Forscher: Menschen nach Attentat in Berlin extrem verängstigt

Eine Frau sitzt am Fenster und blickt auf die Straße.
Foto: Getty Images/iStockphoto/max-kegfire
Dass man jetzt große Angst habe, sei völlig klar, sagt Angstforscher Borwin Bandelow.
Forscher: Menschen nach Attentat in Berlin extrem verängstigt
Der mutmaßliche Terroranschlag auf einen Berliner Weihnachtsmarkt ist nach Ansicht des Angstforschers Borwin Bandelow besonders schockierend, weil ein solches Attentat lange befürchtet wurde.

"Die Menschen sind extrem verängstigt", sagte der Professor für Psychiatrie und Psychotherapie an der Universität Göttingen am Dienstag dem Evangelischen Pressedienst (epd). "Mit einem Anschlag mitten in Berlin musste man rechnen. Dennoch konnte er nicht verhindert werden - man konnte sich nicht davor schützen. Ein Gefühl der Hilflosigkeit macht sich breit. Das verstärkt die Angst maximal."

Am Montagabend war ein Lastwagen in den Weihnachtsmarkt an der Kaiser-Wilhelm-Gedächtniskirche gefahren. Zwölf Menschen kamen ums Leben, 48 wurden zum Teil schwer verletzt. Bundeskanzlerin Angela Merkel (CDU) sagte am Dienstag, zum jetzigen Stand müsse man von einem terroristischen Anschlag ausgehen.

Das Umgehen mit der Angst nach dem Ereignis sei schwierig, erläuterte Bandelow. "Dass man jetzt große Angst hat, ist völlig klar. Viele werden nun Menschenansammlungen meiden." Dies zunächst eine Zeitlang zu tun, sei unproblematisch, erklärte der Angstforscher. Es sei nicht wahrscheinlich, dass daraus eine Angststörung entstehe.



Dauerhaft helfe ein solches Vermeidungsverhalten aber nicht, fügte Bandelow hinzu. Er rate zu einem "gesunden Fatalismus": "Man muss sich klarmachen, dass man mit der Gefahr leben muss. Sich nur noch zu verkriechen, geht ja nicht."

Die Verarbeitung erschwere, dass Angst im Gehirn in zwei Gebieten verarbeitet werde, die nicht notwendigerweise zusammenarbeiten, erläuterte Bandelow.

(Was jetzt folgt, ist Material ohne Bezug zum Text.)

Lemma untouched_set s w hs g : tended (flat s) w -> hs = held s -> untouched s (set_grant g (set_flat w hs s)).
Proof using. intros T ->. by split_and!. Qed.

Lemma untouched_trans s1 s2 s3 : untouched s1 s2 -> untouched s2 s3 -> untouched s1 s3.
Proof using. intros (A1 & A2 & A3 & A4) (B1 & B2 & B3 & B4). split_and!; [congruence|by etransitivity|congruence..]. Qed.

Lemma commit_locked_tend s v w :
  NInv geo (Some v) s -> nest_views s !! v = Some w -> v_published w = [] -> v_active w <> [] ->
  tend geo (commit_locked geo v) s (fun r s' =>
    match r with
    | Ok pages => committed s s' v w /\ held s' = match pages with Some h => h :: held s | None => held s end
    | Err _ => kept_off s s' v
    end).
Proof using Hgeo.
  intros HN Hw Hp Ha. destruct (ni_views _ _ _ HN v w Hw) as [Kw Kid Ks Kb]. pose proof (ni_fresh _ _ _ HN v eq_refl) as Hni.
  unfold commit_locked. apply tend_bind. eapply tend_get_view; [exact Hw|]. cbv beta iota zeta. apply tend_bind. eapply tend_is_borrowed; [exact HN|exact Hw|].
  case_bool_decide as Hb.
  - apply tend_bind. eapply tend_materialize; [exact HN|exact Ks| |].
    2: { intros e fw T HN1. by split; [|split_and!]. }
    intros h fw Hh T _ _ HN1. set (s1 := set_flat fw _ s) in *. apply tend_on_err. apply tend_bind.
    assert (Hdrop : forall s2, NInv geo (Some v) s2 -> untouched s1 s2 -> exists x s3, drop_hold h s2 = Some (x, s3) /\
      (able geo s2 -> able geo s3) /\ is_closed s3 = is_closed s2 /\ match x with Ok _ => kept_off s s3 v | Err _ => False end).
    { intros s2 HN2 (U1 & U2 & U3 & U4). apply outer_core in U1 as [U1 U5]. destruct (drop_run geo (Some v) s2 h [] (held s) HN2 U5) as (fw2 & E & T2 & _ & HN3).
      eexists _, _. split; [exact E|]. split; [intros Hab; by apply (same_able_stays geo s2)|]. split; [done|]. split; [done|]. split_and!.
      - apply outer_core. split; [exact U1|done].
      - by etransitivity; [exact T|etransitivity].
      - exact U3.
      - exact U4. }
    apply tend_try.
    2: { intros g. apply Hdrop; [by apply NInv_grant|by split_and!]. }
    intros g. apply tend_bind. eapply tend_mono; [apply (install_tend geo Hgeo _ v w [] (v_active w)); [by apply NInv_grant|done..|]|].
    { right. split; [|done]. by rewrite (region_tended s). }
    intros r s2 Hr. destruct r as [[]|e].
    + apply tend_ret. destruct Hr as [P1 (l & P2 & P3) P4 P5 P6]. apply outer_core in P5 as [P5 P7]. split; [|done]. split; [done| |done|exact P5|by etransitivity].
      exists l. split; [done|]. intros i f Hno. exfalso. rewrite Hno in Hb. by destruct Hb.
    + apply Hdrop; [apply Hr|]. apply (untouched_trans _ (set_grant g s1)); [by split_and!|apply Hr].
  - assert (Hno : region_of s w = None) by (destruct (region_of s w); [by destruct Hb; eauto|done]).
    destruct (geom_range _ _ Ks) as (c & o & Hg & _). assert (o = None) as -> by (unfold region_of in Hno; by rewrite Hg in Hno).
    destruct (materialized_run (held s) (flat s) (v_source w) c (ni_flat _ _ _ HN) Ks Hg) as (x & fw & E & T & Sl & So & Hx).
    apply tend_bind. eapply tend_run; [unfold on_flat; rewrite E; reflexivity|done|]. set (s1 := set_flat fw (held s) s).
    assert (HN1 : NInv geo (Some v) s1) by by apply NInv_flat. destruct x as [fs|e]; [|by split; [|split_and!]]. destruct Hx as (Hby & Hfs & Hfr).
    rewrite (vo_count _ _ Kw) in Hfs, Hfr. apply tend_bind, tend_try; [|by intros g; split; [by apply NInv_grant|split_and!]]. intros g.
    destruct (publishable_ok w fs Kw Hby Hfs) as (l & Hl & Hlb & Hlm & Hlf). apply tend_bind. eapply tend_expect; [exact Hl|]. apply tend_bind.
    eapply tend_mono; [apply (install_tend geo Hgeo _ v w l []); [by apply NInv_grant|done..|]|].
    { left. split; [|done]. by rewrite (region_tended s). }
    intros r s2 Hr. destruct r as [[]|e].
    + apply tend_ret. destruct Hr as [P1 (pl & P2 & P3) P4 P5 P6]. apply outer_core in P5 as [P5 P7]. split; [|done]. split; [done| |done|exact P5|by etransitivity].
      exists pl. split; [done|]. intros i f _. rewrite P3, Hlf, Hfr. naive_solver.
    + split; [apply Hr|]. apply (untouched_trans _ (set_grant g s1)); [by split_and!|apply Hr].
Qed.
(* ===== verification/NestRights.v ===== *)
(** * Address spaces: changing rights

    [set_access] and [narrow] give new rights to a window of a view: the pages that
    are mapped get new permission bits, the view new ranges.  Both are one lemma
    about ranges that cover the same addresses. *)

From stdpp Require Import sorting.
From S2P Require Import Prelude.
From S2P Require Import Table.
From S2P Require Import Flat.
From S2P Require Import FlatInv.
From S2P Require Import Spans.
From S2P Require Import Occupancy.
From S2P Require Import Active.
From S2P Require Import ActiveInv.
From S2P Require Import Index.
From S2P Require Import IndexInv.
From S2P Require Import IndexSystem.
From S2P Require Import Paging.
From S2P Require Import PagingInv.
From S2P Require Import PagingStep.
From S2P Require Import PagingUnmap.
From S2P Require Import PagingMap.
From S2P Require Import PagingRuns.
From S2P Require Import View.
From S2P Require Import ViewInv.
From S2P Require Import Nest.
From S2P Require Import NestFlat.
From S2P Require Import NestInv.
From S2P Require Import NestSteps.
From S2P Require Import NestCommit.
From S2P Require Import NestPublish.

Open Scope Z_scope.

(** ** Permission bits *)

(** Writing the rights [b] over a leaf of the view gives the leaf of [b]. *)
Lemma leaf_merge w a b : 0 <= v_attrs w < 256 -> attrs_are_architectural (v_attrs w) = true -> 0 <= a < 8 -> 0 <= b < 8 ->
  PagingRuns.merge (leaf_flags w a) (leaf_flags w b) = leaf_flags w b.
Proof.
  intros Hx Hb Ha Hb8. unfold leaf_flags, attrs_are_architectural in *. apply Z.eqb_eq in Hb. set (x := v_attrs w) in *. clearbody x.
  assert (Hall : forallb (fun a => forallb (fun b => forallb (fun x => negb (Z.land x (Z.lor PTE_V PTE_RWX) =? 0) ||
    (PagingRuns.merge (Z.lor PTE_V (Z.lor (Access_to_pte a) x)) (Z.lor PTE_V (Z.lor (Access_to_pte b) x)) =? Z.lor PTE_V (Z.lor (Access_to_pte b) x)))
    (seqZ 0 256)) (seqZ 0 8)) (seqZ 0 8) = true) by by vm_compute.
  assert (Hin : forall y k, 0 <= y < k -> In y (seqZ 0 k)) by (intros y k Hy; apply list_elem_of_In, elem_of_seqZ; lia).
  rewrite forallb_forall in Hall. specialize (Hall a (Hin a 8 Ha)). rewrite forallb_forall in Hall. specialize (Hall b (Hin b 8 Hb8)).
  rewrite forallb_forall in Hall. specialize (Hall x (Hin x 256 Hx)). rewrite Hb in Hall. simpl in Hall. by apply Z.eqb_eq in Hall.
Qed.

Lemma land_small a b : 0 <= a < 8 -> 0 <= Z.land a b < 8.
Proof.
  intros Ha. assert (E : a = Z.land a (Z.ones 3)) by (rewrite Z.land_ones by lia; rewrite Z.mod_small; lia). rewrite E, <- Z.land_assoc, (Z.land_comm (Z.ones 3)), Z.land_assoc, Z.land_ones by lia.
  apply Z.mod_pos_bound. lia.
Qed.

(** ** Ranges of whole pages *)

Section rights.
Context (geo : Geo) (Hgeo : geo_ok geo).
Let bit := split_bit geo.
Let n := levels geo.

Section parts.
Context (w : View) (Hw : view_ok geo w) (lo hi : Z).
Context (Hlo : lo mod 4096 = 0) (Hhi : (hi + 1) mod 4096 = 0) (Hle : lo <= hi).

(** A piece between page bounds inside a range. *)
Lemma piece_paged r x y c a :
  ActiveInv.range_ok bit r -> page_range w r -> a_start r <= x <= y -> y <= a_end r -> x mod 4096 = 0 -> (y + 1) mod 4096 = 0 -> 0 <= a < 8 ->
  page_range w (Active.mkRange x (y - x + 1) c a) /\ VirtAddr_from_raw bit x = x.
Proof using Hgeo.
  intros Hr [P1 P2 P3 P4] Hx Hy Mx My Ha. pose proof (a_end_eq bit r Hr) as Ee. destruct Hr as [R1 R2 R3 R4 R5]. split.
  - split; cbn [a_start a_size a_current]; [done| | |done].
    + replace (y - x + 1) with (y + 1 - x) by lia. by rewrite Zminus_mod, My, Mx.
    + unfold a_end at 1, saturating_add. cbn [a_start a_size]. replace (x + (y - x + 1 - 1)) with y by lia. lia.
  - apply from_raw_canonical; [by apply good_split|]. rewrite usize_MAX_eq in R3. split; [lia|]. unfold one_half in *. lia.
Qed.

Lemma part_paged r mid : ActiveInv.range_ok bit r -> page_range w r -> a_overlaps lo hi r = true ->
  Forall (page_range w) (match mid with Some q => [q] | None => [] end) -> Forall (page_range w) (part bit r lo hi mid).
Proof using Hgeo Hlo Hhi Hle.
  intros Hr Hp Ho Hm. unfold part. apply Forall_app. unfold a_overlaps in Ho. apply andb_true_iff in Ho as [Ho1%Z.leb_le Ho2%Z.leb_le].
  pose proof (a_end_eq bit r Hr) as Ee. pose proof Hp as [P1 P2 _ P4].
  assert (Me : (a_end r + 1) mod 4096 = 0) by (rewrite Ee; replace (a_start r + a_size r - 1 + 1) with (a_start r + a_size r) by lia; by rewrite Zplus_mod, P1, P2).
  split; [|apply Forall_app; split; [done|]].
  - destruct (Z.ltb_spec (a_start r) lo); [|done]. apply Forall_singleton. replace (lo - a_start r) with (lo - 1 - a_start r + 1) by lia.
    apply (piece_paged r); try done; try lia. by replace (lo - 1 + 1) with lo by lia.
  - destruct (Z.ltb_spec hi (a_end r)); [|done]. apply Forall_singleton. destruct (piece_paged r (hi + 1) (a_end r) (a_ceiling r) (a_current r)) as [H1 H2]; try done; try lia. by rewrite H2.
Qed.

Lemma middle_paged r c a : ActiveInv.range_ok bit r -> page_range w r -> a_overlaps lo hi r = true -> 0 <= a < 8 -> page_range w (middle bit r lo hi c a).
Proof using Hgeo Hlo Hhi Hle.
  intros Hr Hp Ho Ha. unfold a_overlaps in Ho. apply andb_true_iff in Ho as [Ho1%Z.leb_le Ho2%Z.leb_le].
  pose proof (a_end_eq bit r Hr) as Ee. pose proof Hp as [P1 P2 _ P4]. pose proof (ro_size _ _ Hr).
  assert (Me : (a_end r + 1) mod 4096 = 0) by (rewrite Ee; replace (a_start r + a_size r - 1 + 1) with (a_start r + a_size r) by lia; by rewrite Zplus_mod, P1, P2).
  unfold middle. destruct (piece_paged r (Z.max (a_start r) lo) (Z.min (a_end r) hi) c a) as [H1 H2]; try done; try lia; [by destruct (Z.max_spec (a_start r) lo) as [[_ ->]|[_ ->]]|by destruct (Z.min_spec (a_end r) hi) as [[_ ->]|[_ ->]]|].
  by rewrite H2.
Qed.

Lemma split_paged l access :
  Forall (ActiveInv.range_ok bit) l -> Forall (page_range w) l -> (forall a, access = Some a -> 0 <= a < 8) -> Forall (page_range w) (flat_map (split_range bit lo hi access) l).
Proof using Hgeo Hlo Hhi Hle.
  intros Hr Hp Ha. apply Forall_forall. intros q (r & Hin & Hq)%elem_of_flat_map. eapply Forall_forall in Hr; [|exact Hin]. eapply Forall_forall in Hp; [|exact Hin].
  unfold split_range in Hq. destruct (a_overlaps lo hi r) eqn:Ho; cbn [negb] in Hq; [|by apply list_elem_of_singleton in Hq as ->].
  eapply Forall_forall; [|exact Hq]. apply part_paged; [done..|]. destruct access as [a|]; [|done]. apply Forall_singleton, middle_paged; auto.
Qed.

Lemma narrow_paged l ceiling :
  Forall (ActiveInv.range_ok bit) l -> Forall (page_range w) l -> Forall (page_range w) (flat_map (narrow_range bit lo hi ceiling) l).
Proof using Hgeo Hlo Hhi Hle.
  intros Hr Hp. apply Forall_forall. intros q (r & Hin & Hq)%elem_of_flat_map. eapply Forall_forall in Hr; [|exact Hin]. eapply Forall_forall in Hp; [|exact Hin].
  unfold narrow_range in Hq. destruct (a_overlaps lo hi r) eqn:Ho; [|by apply list_elem_of_singleton in Hq as ->].
  eapply Forall_forall; [|exact Hq]. apply part_paged; [done..|]. apply Forall_singleton, middle_paged; [done..|]. apply land_small, Hp.
Qed.
End parts.

(** ** The pages to write *)

(** The pages of the window that the view maps. *)
Definition mapped_pages (w : View) (b : bool) (i m : Z) : list Z := filter (fun j => b || publishes w j) (seqZ i m).

Lemma elem_mapped w b i m j : j ∈ mapped_pages w b i m <-> i <= j < i + m /\ b || publishes w j = true.
Proof using. unfold mapped_pages. rewrite list_elem_of_filter, elem_of_seqZ. rewrite Is_true_true. tauto. Qed.

Lemma mapped_frame s w b i m j :
  b = bool_decide (is_Some (region_of s w)) -> i <= j < i + m -> j ∈ mapped_pages w b i m <-> is_Some (frame_at s w j).
Proof using.
  intros -> Hj. rewrite elem_mapped. unfold frame_at. destruct (region_of s w) as [r|]; [rewrite bool_decide_eq_true_2 by (by eexists); split; [by eexists|done]|].
  rewrite bool_decide_eq_false_2 by (by intros []). cbn [orb].
  pose proof (publishes_frame w j) as Hp. destruct (publishes w j); [|rewrite (proj1 Hp) by done; split; [by intros [_ ?]|by intros [? ?]]].
  split; [|done]. intros _. destruct (frame_of (v_published w) j); [by eexists|]. by discriminate (proj2 Hp eq_refl).
Qed.

Lemma touch_loop_run w b l st :
  view_ok geo w -> Forall (fun j => 0 <= j < view_pages w) l ->
  touch_loop geo w b l st = (each (touch_page geo) (page_addr w <$> filter (fun j => b || publishes w j) l) ;; mret (page_addr w <$> filter (fun j => b || publishes w j) l)) st.
Proof using.
  intros Kw Hl. revert st. induction Hl as [|j l Hj Hl IH]; intros st; [done|]. cbn [touch_loop]. rewrite (address_run geo w j Kw Hj). munfold.
  rewrite filter_cons. destruct (b || publishes w j) eqn:E.
  - rewrite decide_True by done. cbn. munfold. destruct (touch_page geo _ st) as [[[u|e] st']|]; [|done|done]. cbn. rewrite IH. munfold. by destruct (each _ _ st') as [[[u'|e] st2]|].
  - rewrite decide_False by (by intros []). apply IH.
Qed.

Lemma narrow_pages_run w b next g l st :
  view_ok geo w -> Forall (fun j => 0 <= j < view_pages w /\ exists r, range_at next (page_addr w j) = Some r /\ a_current r = g j) l ->
  narrow_pages geo w b next l st =
  (each (touch_page geo) (page_addr w <$> filter (fun j => b || publishes w j) l) ;; mret ((fun j => (page_addr w j, g j)) <$> filter (fun j => b || publishes w j) l)) st.
Proof using.
  intros Kw Hl. revert st. induction Hl as [|j l [Hj (r & Hr & Eg)] Hl IH]; intros st; [done|]. cbn [narrow_pages]. rewrite (address_run geo w j Kw Hj). munfold. rewrite Hr, Eg.
  rewrite filter_cons. destruct (b || publishes w j) eqn:E.
  - rewrite decide_True by done. cbn. munfold. destruct (touch_page geo _ st) as [[[u|e] st']|]; [|done|done]. cbn. rewrite IH. munfold. by destruct (each _ _ st') as [[[u'|e] st2]|].
  - rewrite decide_False by (by intros []). apply IH.
Qed.

(** Finding a page among those written. *)
Lemma find_page w l (f : Z -> Z) k :
  view_ok geo w -> Forall (fun j => 0 <= j < view_pages w) l -> 0 <= k < view_pages w ->
  List.find (fun x => page_no geo x.1 =? page_no geo (page_addr w k)) ((fun j => (page_addr w j, f j)) <$> l) = if decide (k ∈ l) then Some (page_addr w k, f k) else None.
Proof using Hgeo.
  intros Kw Hl Hk. induction Hl as [|j l Hj Hl IH]; [by rewrite decide_False by apply not_elem_of_nil|]. cbn. rewrite !(page_addr_no geo Hgeo w) by done.
  rewrite !(page_addr_no geo Hgeo w) in IH by done. destruct (Z.eqb_spec (page_no geo (initial_start w) + j) (page_no geo (initial_start w) + k)) as [E|E].
  - assert (j = k) as -> by lia. by rewrite decide_True by by left.
  - rewrite IH. case_decide as H1; case_decide as H2; [done| | |done]; [destruct H2; by right|]. apply elem_of_cons in H2 as [->|]; [lia|done].
Qed.

(** ** New ranges for the same addresses *)

Record regranted (w : View) (next : list ActiveRange) (i m : Z) (g : Z -> Z) : Prop := {
  rg_ok : view_ok geo (set_active next w);
  rg_same : forall x, is_Some (span_at next x) <-> is_Some (span_at (v_active w) x);
  rg_in : forall j, i <= j < i + m -> current_at next (page_addr w j) = Some (g j);
  rg_out : forall a, ~ page_addr w i <= a < page_addr w (i + m) -> current_at next a = current_at (v_active w) a
}.

Lemma regranted_active w next i m g a : regranted w next i m g -> active_in (set_active next w) a <-> active_in w a.
Proof using. intros [_ H _ _]. unfold active_in. cbn [v_active set_active]. rewrite !current_at_span, !fmap_is_Some. apply H. Qed.

(** The view has the new ranges, and nothing else has changed. *)
Record ranged (s s' : Nest) (v : Z) (w : View) (next : list ActiveRange) : Prop := {
  ra_inv : NInv geo None s';
  ra_view : nest_views s' = <[v := set_active next w]> (nest_views s);
  ra_indexed : forall u, indexed s' u <-> indexed s u;
  ra_outer : outer s' = outer s;
  ra_flat : flat s' = flat s
}.

(** The tables after the rights were written. *)
Record rewritten (s : Nest) (w : View) (l : list Z) (g : Z -> Z) (t : TableNode) : Prop := {
  rw_wf : wf n t;
  rw_full : full n (ns_root (ns s)) -> full n t;
  rw_maps : forall v, 0 <= v < pg n -> translate n t v =
    match List.find (fun x => page_no geo x.1 =? v) ((fun j => (page_addr w j, g j)) <$> l) with
    | Some x => (fun y => (y.1, PagingRuns.merge y.2 (leaf_flags w x.2))) <$> translate n (ns_root (ns s)) v
    | None => translate n (ns_root (ns s)) v
    end
}.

Es gebe einen intelligenten Teil, der rationalen Argumenten zugänglich sei. Die Angst halte sich aber vor allem im primitiven Teil hartnäckig. "Dennoch muss man die Rationalität einschalten. Es ist statistisch ja sehr unwahrscheinlich, bei einem Anschlag ums Leben zu kommen. Sich im Straßenverkehr zu bewegen, ist aus dieser Sicht erheblich gefährlicher", sagte Bandelow. Solche Gedanken seien hilfreich, um mit der Angst weiterzuleben.

In Gesellschaften, in denen es häufig Anschläge gebe, sei zu beobachten, dass sich die Menschen davon langfristig nicht einschüchtern ließen. "Eine gewisse Routine stellt sich ein", sagte Bandelow. "Die Lebensqualität wird dadurch nicht dauerhaft eingeschränkt - die Menschen leben einfach weiter. Es bleibt ihnen auch nichts anderes übrig."